**WHAT IS EXPECTED:** Below are the records; copy exactly the stretch from the line containing "induction s as [|c s IH]; cbn [search]." through the line containing "by apply search_app_l, search_app_r.", both ends included, and nothing else.

**RECORDS FOR THIS EXERCISE:**
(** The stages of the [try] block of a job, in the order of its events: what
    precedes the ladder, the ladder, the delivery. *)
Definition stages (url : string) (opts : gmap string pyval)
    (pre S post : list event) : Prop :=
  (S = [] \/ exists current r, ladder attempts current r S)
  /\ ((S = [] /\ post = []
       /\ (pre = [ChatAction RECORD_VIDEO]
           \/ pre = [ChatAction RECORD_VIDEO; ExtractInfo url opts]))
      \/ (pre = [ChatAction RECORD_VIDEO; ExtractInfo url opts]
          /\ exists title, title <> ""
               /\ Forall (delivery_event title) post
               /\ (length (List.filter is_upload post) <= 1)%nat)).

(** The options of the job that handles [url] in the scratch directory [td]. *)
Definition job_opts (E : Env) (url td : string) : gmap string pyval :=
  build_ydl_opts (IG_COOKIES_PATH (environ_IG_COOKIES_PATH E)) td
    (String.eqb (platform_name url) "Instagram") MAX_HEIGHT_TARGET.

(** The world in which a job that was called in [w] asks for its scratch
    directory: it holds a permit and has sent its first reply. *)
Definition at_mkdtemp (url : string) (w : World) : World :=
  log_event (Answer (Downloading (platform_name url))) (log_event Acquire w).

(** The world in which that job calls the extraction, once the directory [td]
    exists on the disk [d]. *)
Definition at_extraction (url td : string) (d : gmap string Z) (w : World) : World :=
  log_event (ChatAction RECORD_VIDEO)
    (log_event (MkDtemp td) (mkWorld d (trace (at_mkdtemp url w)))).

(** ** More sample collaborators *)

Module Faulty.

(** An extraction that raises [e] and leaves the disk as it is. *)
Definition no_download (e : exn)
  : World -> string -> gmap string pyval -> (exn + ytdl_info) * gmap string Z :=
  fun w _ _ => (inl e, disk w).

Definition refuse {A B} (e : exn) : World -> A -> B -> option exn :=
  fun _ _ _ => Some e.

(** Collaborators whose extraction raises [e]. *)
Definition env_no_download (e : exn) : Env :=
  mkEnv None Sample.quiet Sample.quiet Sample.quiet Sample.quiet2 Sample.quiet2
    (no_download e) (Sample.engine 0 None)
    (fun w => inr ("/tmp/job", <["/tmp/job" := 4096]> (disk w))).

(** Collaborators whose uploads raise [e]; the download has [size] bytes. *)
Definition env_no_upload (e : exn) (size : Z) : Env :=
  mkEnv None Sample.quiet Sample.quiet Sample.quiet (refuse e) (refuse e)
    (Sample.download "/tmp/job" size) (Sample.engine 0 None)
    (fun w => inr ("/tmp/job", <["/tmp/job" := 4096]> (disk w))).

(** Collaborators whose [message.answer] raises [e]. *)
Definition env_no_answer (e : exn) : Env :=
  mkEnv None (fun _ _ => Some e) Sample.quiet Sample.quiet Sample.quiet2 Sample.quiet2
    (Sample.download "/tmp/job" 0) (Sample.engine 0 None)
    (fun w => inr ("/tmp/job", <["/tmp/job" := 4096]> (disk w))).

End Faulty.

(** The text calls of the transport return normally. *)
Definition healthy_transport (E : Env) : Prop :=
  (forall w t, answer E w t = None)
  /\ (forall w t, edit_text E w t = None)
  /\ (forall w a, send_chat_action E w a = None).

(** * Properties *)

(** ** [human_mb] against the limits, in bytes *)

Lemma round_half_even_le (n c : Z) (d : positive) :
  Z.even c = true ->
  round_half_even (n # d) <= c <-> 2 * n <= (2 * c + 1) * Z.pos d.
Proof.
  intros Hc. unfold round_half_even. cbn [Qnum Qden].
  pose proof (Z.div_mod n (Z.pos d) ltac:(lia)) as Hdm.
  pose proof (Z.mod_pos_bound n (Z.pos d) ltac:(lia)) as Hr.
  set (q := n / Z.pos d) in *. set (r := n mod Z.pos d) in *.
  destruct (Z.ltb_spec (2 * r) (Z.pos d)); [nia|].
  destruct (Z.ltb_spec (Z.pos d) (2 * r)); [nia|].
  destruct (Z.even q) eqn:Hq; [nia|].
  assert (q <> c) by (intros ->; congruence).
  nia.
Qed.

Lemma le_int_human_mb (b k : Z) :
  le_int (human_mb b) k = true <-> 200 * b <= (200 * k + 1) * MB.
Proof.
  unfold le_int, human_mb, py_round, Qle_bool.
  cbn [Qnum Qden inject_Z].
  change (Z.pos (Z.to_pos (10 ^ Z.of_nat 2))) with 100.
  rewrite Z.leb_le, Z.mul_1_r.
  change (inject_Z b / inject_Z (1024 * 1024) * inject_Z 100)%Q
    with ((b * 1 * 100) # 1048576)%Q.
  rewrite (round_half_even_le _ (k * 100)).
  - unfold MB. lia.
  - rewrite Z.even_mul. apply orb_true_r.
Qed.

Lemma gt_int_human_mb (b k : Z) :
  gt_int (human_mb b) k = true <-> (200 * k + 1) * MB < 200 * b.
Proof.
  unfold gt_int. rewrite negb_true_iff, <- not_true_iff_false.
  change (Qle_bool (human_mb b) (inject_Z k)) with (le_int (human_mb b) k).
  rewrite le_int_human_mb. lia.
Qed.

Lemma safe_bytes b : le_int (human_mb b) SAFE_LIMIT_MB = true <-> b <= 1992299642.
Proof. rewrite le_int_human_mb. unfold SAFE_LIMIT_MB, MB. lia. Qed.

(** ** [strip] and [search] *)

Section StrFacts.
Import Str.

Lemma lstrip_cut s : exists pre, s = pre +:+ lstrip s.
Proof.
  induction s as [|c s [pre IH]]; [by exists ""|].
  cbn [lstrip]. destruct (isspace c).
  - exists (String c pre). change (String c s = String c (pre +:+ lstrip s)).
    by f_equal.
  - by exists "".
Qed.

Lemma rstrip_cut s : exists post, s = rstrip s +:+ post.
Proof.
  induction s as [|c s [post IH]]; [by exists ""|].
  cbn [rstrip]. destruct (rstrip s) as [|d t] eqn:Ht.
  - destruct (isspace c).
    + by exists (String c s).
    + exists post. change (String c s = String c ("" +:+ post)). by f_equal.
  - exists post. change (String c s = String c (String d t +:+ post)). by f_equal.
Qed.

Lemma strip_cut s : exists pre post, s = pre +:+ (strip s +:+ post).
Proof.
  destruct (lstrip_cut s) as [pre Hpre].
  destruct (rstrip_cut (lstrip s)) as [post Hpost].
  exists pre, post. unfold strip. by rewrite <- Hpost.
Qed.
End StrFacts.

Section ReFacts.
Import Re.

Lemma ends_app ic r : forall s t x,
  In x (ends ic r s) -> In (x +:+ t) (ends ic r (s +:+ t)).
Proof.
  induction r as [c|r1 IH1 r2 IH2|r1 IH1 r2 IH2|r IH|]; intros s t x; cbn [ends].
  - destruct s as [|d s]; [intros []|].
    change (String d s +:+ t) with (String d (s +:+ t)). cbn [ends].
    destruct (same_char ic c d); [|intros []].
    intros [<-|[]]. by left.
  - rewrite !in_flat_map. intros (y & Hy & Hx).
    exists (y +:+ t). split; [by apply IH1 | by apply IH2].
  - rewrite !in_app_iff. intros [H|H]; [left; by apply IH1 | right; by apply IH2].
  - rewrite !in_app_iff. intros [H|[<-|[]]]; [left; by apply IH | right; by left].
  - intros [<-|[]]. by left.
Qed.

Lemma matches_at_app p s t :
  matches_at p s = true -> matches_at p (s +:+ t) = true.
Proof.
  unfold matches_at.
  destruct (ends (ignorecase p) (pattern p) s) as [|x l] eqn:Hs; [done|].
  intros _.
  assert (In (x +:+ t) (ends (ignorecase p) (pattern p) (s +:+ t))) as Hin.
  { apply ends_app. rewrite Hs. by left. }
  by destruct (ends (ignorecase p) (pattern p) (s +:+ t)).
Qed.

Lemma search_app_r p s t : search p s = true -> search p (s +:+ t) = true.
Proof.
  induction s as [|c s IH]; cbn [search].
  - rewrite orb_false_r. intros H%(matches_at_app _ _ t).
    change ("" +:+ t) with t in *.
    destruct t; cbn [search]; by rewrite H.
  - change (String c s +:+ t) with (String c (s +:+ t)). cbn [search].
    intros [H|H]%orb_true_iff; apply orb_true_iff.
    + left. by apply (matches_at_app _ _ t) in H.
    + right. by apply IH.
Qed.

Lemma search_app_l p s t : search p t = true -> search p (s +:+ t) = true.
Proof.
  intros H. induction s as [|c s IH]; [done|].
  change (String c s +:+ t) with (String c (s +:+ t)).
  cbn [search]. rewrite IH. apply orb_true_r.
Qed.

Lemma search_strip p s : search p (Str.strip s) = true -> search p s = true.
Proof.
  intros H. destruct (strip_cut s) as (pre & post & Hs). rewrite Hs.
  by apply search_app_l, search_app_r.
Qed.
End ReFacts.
--
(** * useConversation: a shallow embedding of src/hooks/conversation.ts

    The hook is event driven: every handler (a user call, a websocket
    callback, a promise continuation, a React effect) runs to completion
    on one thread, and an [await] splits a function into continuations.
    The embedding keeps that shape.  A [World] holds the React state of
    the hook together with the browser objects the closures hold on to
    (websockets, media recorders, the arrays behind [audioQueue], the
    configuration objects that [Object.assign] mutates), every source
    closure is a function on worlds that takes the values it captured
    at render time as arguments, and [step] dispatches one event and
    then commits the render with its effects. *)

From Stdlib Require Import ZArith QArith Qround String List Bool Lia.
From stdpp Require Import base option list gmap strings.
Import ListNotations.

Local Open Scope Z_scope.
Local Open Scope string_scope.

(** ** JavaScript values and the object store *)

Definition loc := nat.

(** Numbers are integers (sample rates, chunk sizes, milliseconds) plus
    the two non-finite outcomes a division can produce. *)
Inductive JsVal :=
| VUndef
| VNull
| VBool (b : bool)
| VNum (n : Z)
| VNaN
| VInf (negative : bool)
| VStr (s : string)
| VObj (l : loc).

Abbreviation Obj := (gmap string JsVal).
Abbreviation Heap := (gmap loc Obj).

**COMPLETED TASK:**
  induction s as [|c s IH]; cbn [search].
  - rewrite orb_false_r. intros H%(matches_at_app _ _ t).
    change ("" +:+ t) with t in *.
    destruct t; cbn [search]; by rewrite H.
  - change (String c s +:+ t) with (String c (s +:+ t)). cbn [search].
    intros [H|H]%orb_true_iff; apply orb_true_iff.
    + left. by apply (matches_at_app _ _ t) in H.
    + right. by apply IH.
Qed.

Lemma search_app_l p s t : search p t = true -> search p (s +:+ t) = true.
Proof.
  intros H. induction s as [|c s IH]; [done|].
  change (String c s +:+ t) with (String c (s +:+ t)).
  cbn [search]. rewrite IH. apply orb_true_r.
Qed.

Lemma search_strip p s : search p (Str.strip s) = true -> search p s = true.
Proof.
  intros H. destruct (strip_cut s) as (pre & post & Hs). rewrite Hs.
  by apply search_app_l, search_app_r.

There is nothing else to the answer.